La famiglia reale giordana è sempre stata molto compatta. Ma poco prima di morire re Hussein revocò il titolo di principe ereditario al fratello Hassan, che l’aveva da 34 anni, a favore del figlio Abdullah, l’attuale re. Abdullah nominò principe ereditario il fratellastro Hamzah per poi revocarlo a favore del figlio Hussein. Né Hassan né Hamzah protestarono, dando prova di unità famigliare. Ora invece il principe Hamzah è accusato di favorire un possibile colpo di stato orchestrato all’estero. È una crisi che può rivelarsi un colpo mortale per la monarchia.
Abdullah è di madre inglese, laico, educato in Inghilterra. La moglie palestinese spesso lo aiuta nella conversazione in arabo, che per il re è una seconda lingua. Hamzah è culturalmente arabo beduino e basta: ha una moglie locale, capisce bene la mentalità beduina, si presenta come un musulmano devoto. È dotato di grande comunicativa, è molto popolare fra le tribù. Ha spesso espresso critiche alla scarsa libertà di espressione, alla corruzione e allo spreco di denaro pubblico. Hamzah è accusato di godere anche delle simpatie di Israele, dell’Arabia Saudita e degli Emirati.
La situazione economica della Giordania è disastrosa. Nel 2019 il PIL medio pro capite è stato soltanto di 4,400 dollari, il tasso di disoccupazione è al 30%. Le tasse sono troppo alte, il COVID imperversa. L’eccessiva spesa della casa regnante in questa situazione crea molto malumore. La regina Rania è accusata di aver speso centinaia di milioni di dollari in abbigliamento. Il re è accusato di investire molti milioni non in Giordania ma negli USA, in Giappone e in UK. La corruzione in Giordania è istituzionalizzata, non esistono leggi contro il nepotismo tribale, i funzionari di governo non possono essere imputati, i parlamentari possono essere soci in imprese private. Ufficialmente ci sono 30 partiti politici, ma ogni vero dissenso è subito represso. Il regno è mantenuto unito dall’esercito e dall’intelligence. Re Hussein, morto nel 1999, era sostenuto anche dai Fratelli Musulmani, ma dal 2011 la repressione è stata molto dura anche nei loro confronti.
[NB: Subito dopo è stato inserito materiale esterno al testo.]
Fixpoint ToUpper (s : string) : string :=
  match s with
  | EmptyString => EmptyString
  | String a s1 =>
      match s1 with
      | String b s2 =>
          if byte_is 196 a && byte_is 177 b then String "I"%char (ToUpper s2)      (* U+0131 *)
          else if byte_is 197 a && byte_is 191 b then String "S"%char (ToUpper s2) (* U+017F *)
          else String (upper_byte a) (ToUpper s1)
      | EmptyString => String (upper_byte a) EmptyString
      end
  end.

Fixpoint ToLower (s : string) : string :=
  match s with
  | EmptyString => EmptyString
  | String a s1 =>
      match s1 with
      | String b (String c s3) =>
          if byte_is 226 a && byte_is 132 b && byte_is 170 c                  (* U+212A *)
          then String "k"%char (ToLower s3) else String (lower_byte a) (ToLower s1)
      | _ => String (lower_byte a) (ToLower s1)
      end
  end.

Definition ascii_only (s : string) : bool := negb (any_byte (byte_in 128 255) s).

(** ** Decimal integers *)

(** [strconv.FormatInt(z, 10)] and [%d]. *)
Definition FormatInt (z : Z) : string := NilZero.string_of_int (Z.to_int z).

(** [strconv.ParseInt(s, 10, 64)]: an optional sign, at least one digit,
    and the value in range. *)
Definition parse_digits (s : string) : option Z :=
  match s with
  | EmptyString => None
  | _ => Z.of_uint <$> NilEmpty.uint_of_string s
  end.

Definition ParseInt (s : string) : option Z :=
  let v := match s with
           | String "-"%char s' => Z.opp <$> parse_digits s'
           | String "+"%char s' => parse_digits s'
           | _ => parse_digits s
           end in
  match v with
  | Some z => if decide (in_int64 z) then Some z else None
  | None => None
  end.

(** * Lemmas *)

Lemma slen_app s t : slen (s +:+ t) = (slen s + slen t)%nat.
Proof. induction s as [|c s IH]; simpl; [done|]. by rewrite IH. Qed.

Lemma sapp_nil_r s : s +:+ EmptyString = s.
Proof. induction s as [|c s IH]; simpl; [done|]. by rewrite IH. Qed.

Lemma sapp_assoc s t u : (s +:+ t) +:+ u = s +:+ (t +:+ u).
Proof. induction s as [|c s IH]; simpl; [done|]. by rewrite IH. Qed.

Lemma stake_app s t : stake (slen s) (s +:+ t) = s.
Proof. induction s as [|c s IH]; simpl; [by destruct t|]. by rewrite IH. Qed.

Lemma sdrop_app s t : sdrop (slen s) (s +:+ t) = t.
Proof. by induction s. Qed.

Lemma sdrop_app_plus s t n : sdrop (slen s + n) (s +:+ t) = sdrop n t.
Proof. by induction s. Qed.

Lemma stake_sdrop n s : stake n s +:+ sdrop n s = s.
Proof.
  revert s. induction n as [|n IH]; intros [|c s]; simpl; [done..|]. by rewrite IH.
Qed.

Lemma slen_stake n s : slen (stake n s) = Nat.min n (slen s).
Proof.
  revert s. induction n as [|n IH]; intros [|c s]; simpl; [done..|]. by rewrite IH.
Qed.

Lemma slen_sdrop n s : slen (sdrop n s) = (slen s - n)%nat.
Proof.
  revert s. induction n as [|n IH]; intros [|c s]; simpl; [done..|]. by rewrite IH.
Qed.

Lemma HasPrefix_nil s : HasPrefix s EmptyString = true.
Proof. by destruct s. Qed.

Lemma HasPrefix_app s p : HasPrefix (p +:+ s) p = true.
Proof.
  induction p as [|b p IH]; simpl; [apply HasPrefix_nil|].
  by rewrite bool_decide_eq_true_2.
Qed.

Lemma HasPrefix_spec s p : HasPrefix s p = true ↔ ∃ t, s = p +:+ t.
Proof.
  split.
  - revert s. induction p as [|b p IH]; intros s; simpl; [by exists s|].
    destruct s as [|a s]; [done|]. intros [Ha Hp]%andb_prop.
    apply bool_decide_eq_true_1 in Ha as ->. destruct (IH s Hp) as [t ->]. by exists t.
  - intros [t ->]. apply HasPrefix_app.
Qed.

Lemma TrimPrefix_app p s : TrimPrefix (p +:+ s) p = s.
Proof. unfold TrimPrefix. by rewrite HasPrefix_app, sdrop_app. Qed.

Lemma Index_spec s p i :
  Index s p = Some i →
  s = stake i s +:+ p +:+ sdrop (i + slen p) s ∧ (i + slen p ≤ slen s)%nat.
Proof.
  revert i. induction s as [|c s IH]; intros i; cbn [Index].
  - destruct p; simpl; [|done]. by intros [= <-].
  - destruct (HasPrefix (String c s) p) eqn:Hp.
    + intros [= <-]. apply HasPrefix_spec in Hp as [t Ht]. rewrite Ht. simpl.
      rewrite sdrop_app, slen_app. split; [done|lia].
    + destruct (Index s p) as [j|]; [|done]. intros [= <-]. simpl.
      destruct (IH j eq_refl) as [Hs Hl]. split; [by rewrite <- Hs|lia].
Qed.

Lemma Index_le s p i : Index s p = Some i → (i + slen p ≤ slen s)%nat.
Proof. intros H. by apply Index_spec in H as [_ H]. Qed.

Lemma LastIndex_app_not_in s c t :
  any_byte (λ d, bool_decide (d = c)) t = false →
  LastIndex (s +:+ String c t) (String c EmptyString) = Some (slen s).
Proof.
  intros Ht.
  assert (LastIndex t (String c EmptyString) = None) as Hnone.
  { induction t as [|d t IH]; simpl in *; [done|].
    apply orb_false_iff in Ht as [Hd Ht]. rewrite IH by done. simpl. by rewrite Hd. }
  induction s as [|d s IH]; simpl.
  - rewrite Hnone. simpl. by rewrite bool_decide_eq_true_2, HasPrefix_nil.
  - by rewrite IH.
Qed.

(** Reversal. *)
Lemma srev_app_app s acc acc' : srev_app s (acc +:+ acc') = srev_app s acc +:+ acc'.
Proof.
  revert acc. induction s as [|c s IH]; intros acc; simpl; [done|].
  by rewrite <- (IH (String c acc)).
Qed.

Lemma srev_cons c s : srev (String c s) = srev s +:+ String c EmptyString.
Proof. unfold srev. simpl. by rewrite <- srev_app_app. Qed.

Lemma srev_app_distr s t : srev (s +:+ t) = srev t +:+ srev s.
Proof.
  induction s as [|c s IH]; simpl.
  - by rewrite sapp_nil_r.
  - by rewrite !srev_cons, IH, sapp_assoc.
Qed.

Lemma srev_involutive s : srev (srev s) = s.
Proof.
  induction s as [|c s IH]; [done|]. by rewrite srev_cons, srev_app_distr, IH.
Qed.

Lemma slen_srev s : slen (srev s) = slen s.
Proof.
  induction s as [|c s IH]; [done|].
  rewrite srev_cons, slen_app. simpl. lia.
Qed.

(** A string that starts and ends with a non-space is its own [TrimSpace]. *)
Lemma drop_spaces_none step fuel s : step s = None → drop_spaces step fuel s = s.
Proof. intros H. destruct fuel; simpl; [done|]. by rewrite H. Qed.

Lemma TrimSpace_id s :
  drop_space s = None → drop_space_rev (srev s) = None → TrimSpace s = s.
Proof.
  intros H1 H2. unfold TrimSpace, TrimLeftSpace, TrimRightSpace.
  rewrite (drop_spaces_none drop_space) by done.
  rewrite drop_spaces_none by done. apply srev_involutive.
Qed.

Lemma drop_space_ascii c s :
  byte_in 128 255 c = false → ascii_space c = false → drop_space (String c s) = None.
Proof.
  unfold byte_in, drop_space, byte_is. intros Hc ->.
  assert (byte_of c < 128 ∨ 255 < byte_of c)%N as Hb.
  { apply andb_false_iff in Hc as [?%N.leb_gt|?%N.leb_gt]; lia. }
  assert (∀ k, (128 <= k <= 255)%N → (byte_of c =? k)%N = false) as Hk.
  { intros k ?. apply N.eqb_neq. lia. }
  destruct s as [|b [|d s]]; try done; by rewrite !Hk by lia.
Qed.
Un grave pericolo per la monarchia hashemita è che il paese diventi lo stato dei Palestinesi, a scapito delle tribù, e che chieda un sistema democratico, costituzionale. Questa svolta sarebbe vista con favore da Israele, dai Sauditi e dagli Emirati, ma porterebbe al crollo della monarchia e forse anche alla divisione della Giordania in due parti, una palestinese e una beduina. La famiglia reale ha tutto da guadagnare dal presentarsi coesa e solidale, ma non è certo che la tregua fra Hamzah e Abdullah regga.